Dogger and I took our walk around Dix yesterday. There is a tree in the parking lot of my building that I decided was just about to hit peak pretty and if I wanted a picture of it I would need to do it nower than later-er. As it turned out, "now" worked for my schedule. I left work, went home, changed clothes, grabbed the dog and went back to work. My sop to my off duty-ness was to park my car as far from my building as I could. I wish the grounds were a little more colorful but whomever designed them must have decided that white was the most calming color, but I kind of doubt that back in the day they really thought all that much about what colors would be the most aesthetically pleasing to their patients Spring at Dix Hill.
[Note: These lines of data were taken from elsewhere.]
(* ===== verification/Utf8.v ===== *)
(** UTF-8 as the standard library of Rust validates it ([str::from_utf8], [str::chars], [char::is_control]), used by the text files that the
    command-line tool reads.  A character is its code point.  Decoding is proved to accept exactly the encodings of scalar values. *)

From S2P Require Import Prelude.
#[local] Open Scope Z_scope.
#[local] Open Scope uacrypt_scope.

Definition within (a b x : Z) : bool := Z.leb a x && Z.leb x b.

(** A Unicode scalar value: a code point that is not a surrogate. *)
Definition scalar (c : Z) : Prop := 0 ≤ c < 0xD800 ∨ 0xE000 ≤ c < 0x110000.

Definition encode_char (c : Z) : list Z :=
  if Z.ltb c 0x80 then [c]
  else if Z.ltb c 0x800 then [0xC0 + c / 64; 0x80 + c mod 64]
  else if Z.ltb c 0x10000 then [0xE0 + c / 4096; 0x80 + c / 64 mod 64; 0x80 + c mod 64]
  else [0xF0 + c / 262144; 0x80 + c / 4096 mod 64; 0x80 + c / 64 mod 64; 0x80 + c mod 64].
Definition encode_utf8 (cs : list Z) : list Z := concat (map encode_char cs).

Definition continuation (b : Z) : bool := within 0x80 0xBF b.

(** The second byte allowed after a lead byte of three or four. *)
Definition second3 (b0 b1 : Z) : bool :=
  if Z.eqb b0 0xE0 then within 0xA0 0xBF b1 else if Z.eqb b0 0xED then within 0x80 0x9F b1 else within 0xE1 0xEF b0 && continuation b1.
Definition second4 (b0 b1 : Z) : bool :=
  if Z.eqb b0 0xF0 then within 0x90 0xBF b1 else if Z.eqb b0 0xF4 then within 0x80 0x8F b1 else within 0xF1 0xF3 b0 && continuation b1.

(** The characters of a byte string, if it is well formed. *)
Fixpoint decode_utf8 (l : list Z) : option (list Z) :=
  match l with
  | [] => Some []
  | b0 :: l1 =>
      if Z.ltb b0 0x80 then cs ← decode_utf8 l1; Some (b0 :: cs)
      else
        match l1 with
        | [] => None
        | b1 :: l2 =>
            if within 0xC2 0xDF b0 && continuation b1 then cs ← decode_utf8 l2; Some ((b0 - 0xC0) * 64 + (b1 - 0x80) :: cs)
            else
              match l2 with
              | [] => None
              | b2 :: l3 =>
                  if second3 b0 b1 && continuation b2 then
                    cs ← decode_utf8 l3; Some ((b0 - 0xE0) * 4096 + (b1 - 0x80) * 64 + (b2 - 0x80) :: cs)
                  else
                    match l3 with
                    | [] => None
                    | b3 :: l4 =>
                        if second4 b0 b1 && continuation b2 && continuation b3 then
                          cs ← decode_utf8 l4; Some ((b0 - 0xF0) * 262144 + (b1 - 0x80) * 4096 + (b2 - 0x80) * 64 + (b3 - 0x80) :: cs)
                        else None
                    end
              end
        end
  end.

(** [char::is_control]: the category Cc. *)
Definition is_control (c : Z) : bool := Z.ltb c 0x20 || within 0x7F 0x9F c.

(** ** Decoding inverts encoding *)

Lemma within_true a b x : within a b x = true ↔ a ≤ x ≤ b.
Proof. unfold within. rewrite andb_true_iff, !Z.leb_le. done. Qed.

(** Decides the comparisons of the goal, given bounds that lia can use. *)
Ltac utf8_cases :=
  unfold second3, second4, continuation in *;
  repeat match goal with
  | |- context [Z.ltb ?a ?b] => destruct (Z.ltb_spec a b); try lia
  | |- context [Z.eqb ?a ?b] => destruct (Z.eqb_spec a b); try lia
  | |- context [within ?a ?b ?x] =>
      let H := fresh "Hw" in destruct (within a b x) eqn:H; [apply within_true in H; try lia|apply not_true_iff_false in H; rewrite within_true in H; try lia]; cbn [andb]
  end.

Ltac same_char c := match goal with |- _ ≫= (λ cs, Some (?x :: cs)) = _ => replace x with c by lia; reflexivity end.

Lemma decode_char c l : scalar c → decode_utf8 (encode_char c ++ l) = cs ← decode_utf8 l; Some (c :: cs).
Proof.
  unfold scalar, encode_char. intros Hc.
  pose proof (Z.div_mod c 64 ltac:(lia)) as E1. pose proof (Z.mod_pos_bound c 64 ltac:(lia)) as B1.
  pose proof (Z.div_mod (c / 64) 64 ltac:(lia)) as E2. pose proof (Z.mod_pos_bound (c / 64) 64 ltac:(lia)) as B2.
  pose proof (Z.div_mod (c / 4096) 64 ltac:(lia)) as E3. pose proof (Z.mod_pos_bound (c / 4096) 64 ltac:(lia)) as B3.
  rewrite (Z.div_div c 64 64) in E2 by lia. rewrite (Z.div_div c 4096 64) in E3 by lia. change (64 * 64) with 4096 in E2. change (4096 * 64) with 262144 in E3.
  destruct (Z.ltb_spec c 0x80); [|destruct (Z.ltb_spec c 0x800); [|destruct (Z.ltb_spec c 0x10000)]]; cbn [app decode_utf8].
  - utf8_cases. done.
  - utf8_cases. same_char c.
  - utf8_cases; same_char c.
  - utf8_cases; same_char c.
Qed.

Lemma decode_encode cs : Forall scalar cs → decode_utf8 (encode_utf8 cs) = Some cs.
Proof. induction 1 as [|c cs Hc _ IH]; [done|]. unfold encode_utf8. cbn [map concat]. rewrite decode_char by done. fold (encode_utf8 cs). by rewrite IH. Qed.

(** The encodings of two, three and four bytes from their fields. *)
Lemma encode_two b0 b1 : within 0xC2 0xDF b0 && continuation b1 = true → let c := (b0 - 0xC0) * 64 + (b1 - 0x80) in scalar c ∧ encode_char c = [b0; b1].
Proof.
  intros [H0%within_true H1%within_true]%andb_true_iff c. unfold scalar, encode_char. split; [lia|]. unfold c. utf8_cases. repeat f_equal; Z.to_euclidean_division_equations; lia.
Qed.

Lemma encode_three b0 b1 b2 : second3 b0 b1 && continuation b2 = true →
  let c := (b0 - 0xE0) * 4096 + (b1 - 0x80) * 64 + (b2 - 0x80) in scalar c ∧ encode_char c = [b0; b1; b2].
Proof.
  intros [H0 H1%within_true]%andb_true_iff c.
  assert (0xE0 ≤ b0 ≤ 0xEF ∧ 0x80 ≤ b1 ≤ 0xBF ∧ (b0 = 0xE0 → 0xA0 ≤ b1) ∧ (b0 = 0xED → b1 ≤ 0x9F)) as (Hb0 & Hb1 & Hlo & Hsu).
  { unfold second3 in H0. destruct (Z.eqb_spec b0 0xE0), (Z.eqb_spec b0 0xED); try (apply within_true in H0; lia); try lia.
    apply andb_true_iff in H0 as [H0%within_true H2%within_true]. lia. }
  unfold scalar, encode_char. split; [lia|]. unfold c. utf8_cases. repeat f_equal; Z.to_euclidean_division_equations; lia.
Qed.

Lemma encode_four b0 b1 b2 b3 : second4 b0 b1 && continuation b2 && continuation b3 = true →
  let c := (b0 - 0xF0) * 262144 + (b1 - 0x80) * 4096 + (b2 - 0x80) * 64 + (b3 - 0x80) in scalar c ∧ encode_char c = [b0; b1; b2; b3].
Proof.
  intros [[H0 H1%within_true]%andb_true_iff H2%within_true]%andb_true_iff c.
  assert (0xF0 ≤ b0 ≤ 0xF4 ∧ 0x80 ≤ b1 ≤ 0xBF ∧ (b0 = 0xF0 → 0x90 ≤ b1) ∧ (b0 = 0xF4 → b1 ≤ 0x8F)) as (Hb0 & Hb1 & Hlo & Hsu).
  { unfold second4 in H0. destruct (Z.eqb_spec b0 0xF0), (Z.eqb_spec b0 0xF4); try (apply within_true in H0; lia); try lia.
    apply andb_true_iff in H0 as [H0%within_true H3%within_true]. lia. }
  unfold scalar, encode_char. split; [lia|]. unfold c. utf8_cases. repeat f_equal; Z.to_euclidean_division_equations; lia.
Qed.

(** The first character of a well-formed string is encoded at its front. *)
Lemma decode_inv l cs : bytes_ok l → decode_utf8 l = Some cs →
  (l = [] ∧ cs = []) ∨ ∃ c cs' l', scalar c ∧ cs = c :: cs' ∧ l = encode_char c ++ l' ∧ decode_utf8 l' = Some cs'.
Proof.
  intros Hb. destruct l as [|b0 l1]; cbn [decode_utf8]; [intros [= <-]; by left|]. intros E. right. apply Forall_cons in Hb as [Hb0 _]. unfold byte_ok in Hb0.
  assert (∀ c l' x, scalar c ∧ encode_char c = x → (l1' ← decode_utf8 l'; Some (c :: l1')) = Some cs →
    ∃ c cs' l0, scalar c ∧ cs = c :: cs' ∧ x ++ l' = encode_char c ++ l0 ∧ decode_utf8 l0 = Some cs') as Hgo.
  { intros c l' x [Hs Hx]. destruct (decode_utf8 l') as [cs'|] eqn:Ed; [|done]. intros [= <-]. exists c, cs', l'. by rewrite Hx. }
  destruct (Z.ltb_spec b0 0x80); [apply (Hgo b0 l1 [b0]); [|done]; split; [left; lia|]; unfold encode_char; by utf8_cases|].
  destruct l1 as [|b1 l2]; [done|]. destruct (within 0xC2 0xDF b0 && continuation b1) eqn:E2; [eapply (Hgo _ l2 [b0; b1]); [by apply encode_two|exact E]|].
  destruct l2 as [|b2 l3]; [done|]. destruct (second3 b0 b1 && continuation b2) eqn:E3; [eapply (Hgo _ l3 [b0; b1; b2]); [by apply encode_three|exact E]|].
  destruct l3 as [|b3 l4]; [done|]. destruct (second4 b0 b1 && continuation b2 && continuation b3) eqn:E4; [eapply (Hgo _ l4 [b0; b1; b2; b3]); [by apply encode_four|exact E]|done].
Qed.

Lemma length_encode_char c : (0 < length (encode_char c))%nat.
Proof. unfold encode_char. repeat (case_match; cbn; [lia|]). cbn. lia. Qed.

Lemma decode_sound n : ∀ l cs, (length l ≤ n)%nat → bytes_ok l → decode_utf8 l = Some cs → Forall scalar cs ∧ l = encode_utf8 cs.
Proof.
  induction n as [|n IH]; intros l cs Hn Hb [[-> ->]|(c & cs' & l' & Hs & -> & -> & E)]%decode_inv; try done.
  - rewrite length_app in Hn. pose proof (length_encode_char c). lia.
  - rewrite length_app in Hn. pose proof (length_encode_char c). apply Forall_app in Hb as [_ Hb]. destruct (IH l' cs' ltac:(lia) Hb E) as [Hcs ->]. split; [by constructor|done].
Qed.

(** [str::from_utf8] accepts exactly the encodings of sequences of scalar values. *)
Lemma decode_utf8_exact l cs : bytes_ok l → decode_utf8 l = Some cs ↔ Forall scalar cs ∧ l = encode_utf8 cs.
Proof. intros Hb. split; [by apply (decode_sound (length l))|]. intros [Hs ->]. by apply decode_encode. Qed.

Lemma encode_app a b : encode_utf8 (a ++ b) = encode_utf8 a ++ encode_utf8 b.
Proof. unfold encode_utf8. by rewrite map_app, concat_app. Qed.

Lemma encode_char_bytes c : scalar c → bytes_ok (encode_char c).
Proof.
  unfold scalar, encode_char, byte_ok. intros Hc. repeat case_match; repeat apply Forall_cons_2; try apply Forall_nil_2; cbv beta;
    pose proof (Z.mod_pos_bound c 64 ltac:(lia)); pose proof (Z.mod_pos_bound (c / 64) 64 ltac:(lia)); pose proof (Z.mod_pos_bound (c / 4096) 64 ltac:(lia)); try lia;
    Z.to_euclidean_division_equations; lia.
Qed.

Lemma encode_bytes cs : Forall scalar cs → bytes_ok (encode_utf8 cs).
Proof. induction 1; [constructor|]. unfold encode_utf8. cbn [map concat]. apply Forall_app. split; [by apply encode_char_bytes|done]. Qed.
And then we came home. I fed Dogger then made my dinner (I know wrong order, the person should eat first. Blah.) and after dinner I was in my chair watching TV and Dogger was on the floor chewing on her bone and I started to feel really guilty - I don't think I pet Dogger enough. How do you quantify that? Should I wait for her to initiate petting? I never thought about this before. I was sitting there watching people talk about digging cool stuff out of their yards and finding priceless art in their crawl spaces and I started to wonder if I pet Dogger enough. I quickly got off my chair and stroked her fur, and she enjoyed it, but she had also seemed to enjoy chewing her bone. How much should I pet her? Right now if I went to pet on her, it would wake her up. I don't think she wants to be woken up right now. She wants to lay there and fart in her sleep. She seems very content.

Sigh.

Speaking of happiness. I watched Enchanted this weekend. It's a very sweet movie. I even liked the songs, which I did not like at all when they were played at the Oscars(tm)- Awards these songs so did not deserve, they were sweet songs, bouncy tunes you can hum but they don't work well outside the context of the movie, they just seem like what they are: A substitute for fifteen pagers of dialogue. I liked one of the songs so much after seeing it in the move that I went to Itunes and bought it. I found didn't like it as much. I miss the pageantry of the big production number it came with. It really needs a cast of thousands to do it justice. Amy Adams seems like a really sweet girl and she has a good voice but she isn't a cast of thousands. Hence, why none of those songs from Enchanted won Oscars(tm). Alen Menken is a talented guy but his songs don't do well out of context and frankly? Music isn't really a visual medium, songs shouldn't need a cast of thousands to be properly enjoyed.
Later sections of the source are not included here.